Greenlight Capital and its chairman, David Einhorn, were fined £7.2 million ($11.2 million) by the U.K.’s Financial Services Authority for trading on inside information in the sale of Punch Taverns in 2009.
Mr. Einhorn was told of Punch Taverns’ plan to sell equity by a broker representing the company, the FSA said in an e-mailed statement. He then sold more than 11 million Punch Tavern shares over the following four days, avoiding losses of about £5.8 million for the fund, the regulator said.
Greenlight said the market abuse was “inadvertent,” and the regulator agreed it wasn’t deliberate or reckless. The fine won’t come out of Greenlight funds, the hedge fund firm said in a statement.

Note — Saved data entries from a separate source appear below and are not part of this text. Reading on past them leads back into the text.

(* ===== verification/LinkerRefs.v ===== *)
(** * Reference counts while libraries are linked

    [find_library] of [LinkerLink] on the table counted as in [LinkerUnload]: the counted libraries are the linked
    ones.  A library that is being linked is in the load list but not counted; the references its section has
    taken so far are held like handles, and stay so when linking fails. *)

From Stdlib Require Import ZArith Lia Bool Btauto.
From stdpp Require Import base numbers option list.
From S2P Require Import Prelude CStr StrL LinkerPool LinkerLookup LinkerInit LinkerLoad LinkerReloc LinkerPath LinkerUnload LinkerLink.

Open Scope Z_scope.
Open Scope outcome_scope.

Module LinkerRefs.
Import CStr LinkerPool LinkerLookup LinkerUnload LinkerLink.
Import LinkerLoad (world, World, pool, kern, header, has, image).

(** ** The invariant *)

(** Linked without error. *)
Definition good (s : soinfo) : bool := has (flags s) FLAG_LINKED && negb (has (flags s) FLAG_ERROR).

Record linkinv (st : linker) (live ls handles : list nat) : Prop := {
  l_counted : counted st live ls handles;
  l_good : forall j s, j ∈ live -> so st !! j = Some s -> good s = true -> j ∈ ls;
  l_acyclic : acyclic_needs st ls }.

Lemma acyclic_ext st st' ls ls' : acyclic_needs st ls -> (forall j, j ∈ ls' -> j ∈ ls /\ needs (so st') j = needs (so st) j) -> acyclic_needs st' ls'.
Proof. intros [rank H] E. exists rank. intros j k Hj Hk. destruct (E j Hj) as [Hl En]. rewrite En in Hk. now apply H. Qed.

(** Entries of the load list that are not counted were there before. *)
Definition clean (live live' ls' : list nat) : Prop := forall j, j ∈ live' -> j ∉ ls' -> j ∈ live.

(** The table with entry [i] replaced. *)
Definition put (st : linker) (i : nat) (s : soinfo) : linker := Linker (<[i := s]> (so st)) (socount st) (freelist st) (sonext st).

(** What a step that only adds libraries and references does; the entries of [ex] apart, records that are not counted keep
    everything but their link. *)
Record grown (ex : list nat) (st st' : linker) (live live' ls ls' handles handles' : list nat) (c : nat) : Prop := {
  g_inv : linkinv st' live' ls' handles';
  g_live : forall j, j ∈ live -> j ∈ live';
  g_ls : forall j, j ∈ ls -> j ∈ ls';
  g_old : forall j, j ∈ live -> j ∈ ls' -> j ∈ ls;
  g_held : forall j s, j ∈ live -> j ∉ ls -> j ∉ ex -> so st !! j = Some s -> exists q, so st' !! j = Some (set_next q s);
  g_count : (length (references (so st') ls' handles') <= length (references (so st) ls handles) + c)%nat }.
(** * MetalStock back end: mass calculator, stock allocation and project costs

    A shallow embedding of the core of the MetalStock Pro back end:

    - [MetalMath]: the geometry / mass calculator (volume, weight and the
      inverse length computation);
    - [StockItem], [Product], [Movement], [ProjectMaterial], [Project]: the
      document models with their [pre('save')] hooks and static aggregations;
    - [Controller]: the project controller ([addMaterial], [decrementStock],
      [removeMaterial], [restoreStock], [addLabor], [removeLabor]).

    Numbers.  A JavaScript [Number] is modelled by an exact number: a real
    ([R]) in the calculator, which needs [Math.PI] and [Math.sqrt], and a
    rational ([Q]) everywhere else, where the code only adds, multiplies,
    divides, compares and rounds.  The rounding error of the individual
    IEEE-754 operations is outside the model; [NaN] and the infinities do not
    occur.  [Math.round x] is [floor (x + 1/2)].

    Storage.  The document database is the record [DB.t]: one list of
    documents per collection, in natural (insertion) order.  Every storage
    operation succeeds; the only exceptions are the ones the code raises
    itself and schema validation errors. *)

From Stdlib Require Import List Bool String Ascii ZArith Lia.
From Stdlib Require Import QArith Qround Qminmax Qabs Lqa.
From Stdlib Require Import Reals Lra.
From Stdlib Require Import Sorted Permutation.
From Stdlib Require DecimalString.
Import ListNotations.

(** Outcome of a computation that may [throw]. *)
Inductive result (A : Type) : Type :=
| Ok (a : A)
| Throw (message : string).
Arguments Ok {A} a.
Arguments Throw {A} message.

(* ================================================================= *)
(** ** MetalMath: the physics engine *)

Module MetalMath.
Local Open Scope R_scope.
Local Open Scope string_scope.

(** [Math.round]: the nearest integer, halves towards plus infinity. *)
Definition Math_round (x : R) : R := IZR (Int_part (x + / 2)).

(** Standard material densities (g/cm3): the own properties of the
    object [DENSITIES].  Under a name that every object inherits from
    [Object.prototype] ('constructor', 'toString', ...) the code finds a
    function, not a number, and the weight is [NaN], which the real
    numbers do not have: the statements that go through the table leave
    these names out ([Object_prototype_names] below). *)
Definition DENSITIES (materialType : string) : option R :=
  if String.eqb materialType "steel" then Some (785 / 100)
  else if String.eqb materialType "stainless" then Some (790 / 100)
  else if String.eqb materialType "aluminum" then Some (270 / 100)
  else if String.eqb materialType "brass" then Some (850 / 100)
  else if String.eqb materialType "bronze" then Some (880 / 100)
  else if String.eqb materialType "plastic" then Some (120 / 100)
  else None.

Definition DENSITIES_steel : R := 785 / 100.

Definition mmToCm (mm : R) : R := mm / 10.

Definition volumeRoundBar (diameterMm lengthMm : R) : R :=
  let radiusCm := mmToCm diameterMm / 2 in
  let lengthCm := mmToCm lengthMm in
  PI * radiusCm ^ 2 * lengthCm.

Definition volumeRectangular (widthMm heightMm lengthMm : R) : R :=
  let widthCm := mmToCm widthMm in
  let heightCm := mmToCm heightMm in
  let lengthCm := mmToCm lengthMm in
  widthCm * heightCm * lengthCm.
(** * A Typesense vector-store adapter: schema, filters, result processing,
      search and ingestion

    Shallow embedding of [local_agno/vectordb/typesense]:
    - [index.py]    : [Distance], [HNSWConfig], [create_schema];
    - [search.py]   : [build_filter_string], [TypesenseSearch];
    - [__init__.py] : [TypesenseDb].

    Python values are an untyped universe [pyval]; dictionaries keep their
    insertion order and are association lists.  Exceptions are values of
    [exn] carried by the [result] monad.  The remote engine, the embedder
    and the uuid source are an interface, [TypesenseDb.Backend]; the adapter
    runs in a state-and-exception monad over the adapter object, the engine,
    the store of the caller's documents and the log. *)

From Stdlib Require Import List String Ascii ZArith Bool Lia.
From Stdlib Require Import DecimalString.
Import ListNotations.
Local Open Scope string_scope.
Local Open Scope Z_scope.
Set Warnings "-register-all".

(** ** Python values *)

Module Py.

(** The values that travel through the adapter: JSON payloads, filter
    constraints, document fields.  A float is carried by its [repr], the
    only thing the adapter ever does with one being to format or forward
    it. *)
Inductive pyval : Type :=
| PNone
| PBool (b : bool)
| PInt (z : Z)
| PFloat (r : string)
| PStr (s : string)
| PList (l : list pyval)
| PTuple (l : list pyval)
| PDict (d : list (string * pyval)).

(** Exceptions.  [ObjectNotFound] is a subclass of [TypesenseClientError];
    every constructor is a subclass of [Exception]. *)
Inductive exn : Type :=
| ObjectNotFound (msg : string)
| TypesenseClientError (msg : string)
| AttributeError (msg : string)
| TypeError (msg : string)
| IndexError (msg : string)
| KeyError (msg : string)
| ValueError (msg : string)
| RuntimeError (msg : string).

Definition is_ObjectNotFound (e : exn) : bool :=
  match e with ObjectNotFound _ => true | _ => false end.

Definition is_TypesenseClientError (e : exn) : bool :=
  match e with
  | ObjectNotFound _ | TypesenseClientError _ => true
  | _ => false
  end.

(** [str(e)] *)
Definition exn_str (e : exn) : string :=
  match e with
  | ObjectNotFound m | TypesenseClientError m | AttributeError m
  | TypeError m | IndexError m | KeyError m | ValueError m
  | RuntimeError m => m
  end.

Inductive result (A : Type) : Type :=
| Ok (a : A)
| Raise (e : exn).
Arguments Ok {A} a.
Arguments Raise {A} e.

Definition bind {A B} (m : result A) (k : A -> result B) : result B :=
  match m with
  | Ok a => k a
  | Raise e => Raise e
  end.

(** [try: m  except Exception: h] *)
Definition try_except {A} (m : result A) (h : exn -> result A) : result A :=
  match m with
  | Ok a => Ok a
  | Raise e => h e
  end.

(** *** Dictionaries in insertion order *)

Fixpoint dict_get {V} (k : string) (d : list (string * V)) : option V :=
  match d with
  | [] => None
  | (k', v) :: rest => if String.eqb k k' then Some v else dict_get k rest
  end.

(** [d[k] = v]: an existing key keeps its position, a new key goes last. *)
Fixpoint dict_set {V} (k : string) (v : V) (d : list (string * V))
  : list (string * V) :=
  match d with
  | [] => [(k, v)]
  | (k', v') :: rest =>
      if String.eqb k k' then (k', v) :: rest
      else (k', v') :: dict_set k v rest
  end.

(** [{**d, **extra}] *)
Definition dict_update {V} (d extra : list (string * V)) : list (string * V) :=
  fold_left (fun acc kv => dict_set (fst kv) (snd kv) acc) extra d.


(** *** Formatting: [repr] and [str] *)

Definition squote : ascii := "'"%char.
Definition dquote : ascii := ascii_of_nat 34.
Definition backslash : ascii := ascii_of_nat 92.

Fixpoint str_mem (c : ascii) (s : string) : bool :=
  match s with
  | EmptyString => false
  | String c' s' => Ascii.eqb c c' || str_mem c s'
  end.

Definition hex_digit (n : nat) : ascii :=
  ascii_of_nat (if Nat.ltb n 10 then 48 + n else 87 + n)%nat.

Definition escape_char (q c : ascii) : string :=
  let n := nat_of_ascii c in
  if Ascii.eqb c q || Ascii.eqb c backslash then String backslash (String c "")
  else if Nat.eqb n 9 then String backslash "t"
  else if Nat.eqb n 10 then String backslash "n"
  else if Nat.eqb n 13 then String backslash "r"
  else if Nat.ltb n 32 || Nat.eqb n 127 then
    String backslash
      (String "x" (String (hex_digit (n / 16)) (String (hex_digit (n mod 16)) "")))
  else String c "".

“We believe that this action is unjust and inconsistent with the law and with prior FSA enforcement,” Mr. Einhorn said in the Greenlight statement. “However, rather than continue an arduous fight, we have decided to put this matter behind us.”
The $7.8 billion Greenlight Capital fund returned 2.9% last year and has produced annualized returned of 20% since the fund started in May 1996, according to a letter sent to investors.
Mr. Einhorn heard in a June 2009 telephone conference call that Punch Taverns was about to sell additional equity, the FSA said. Mr. Einhorn gave instructions to Greenlight to sell Punch shares “a matter of minutes” after the call ended, according to the regulator. The hedge fund reduced its holdings in Punch shares from 13.3% of its outstanding shares to 8.9% over the next four days.
An outside spokeswoman for Punch declined to comment on the FSA fine and refused to provide her name citing company policy.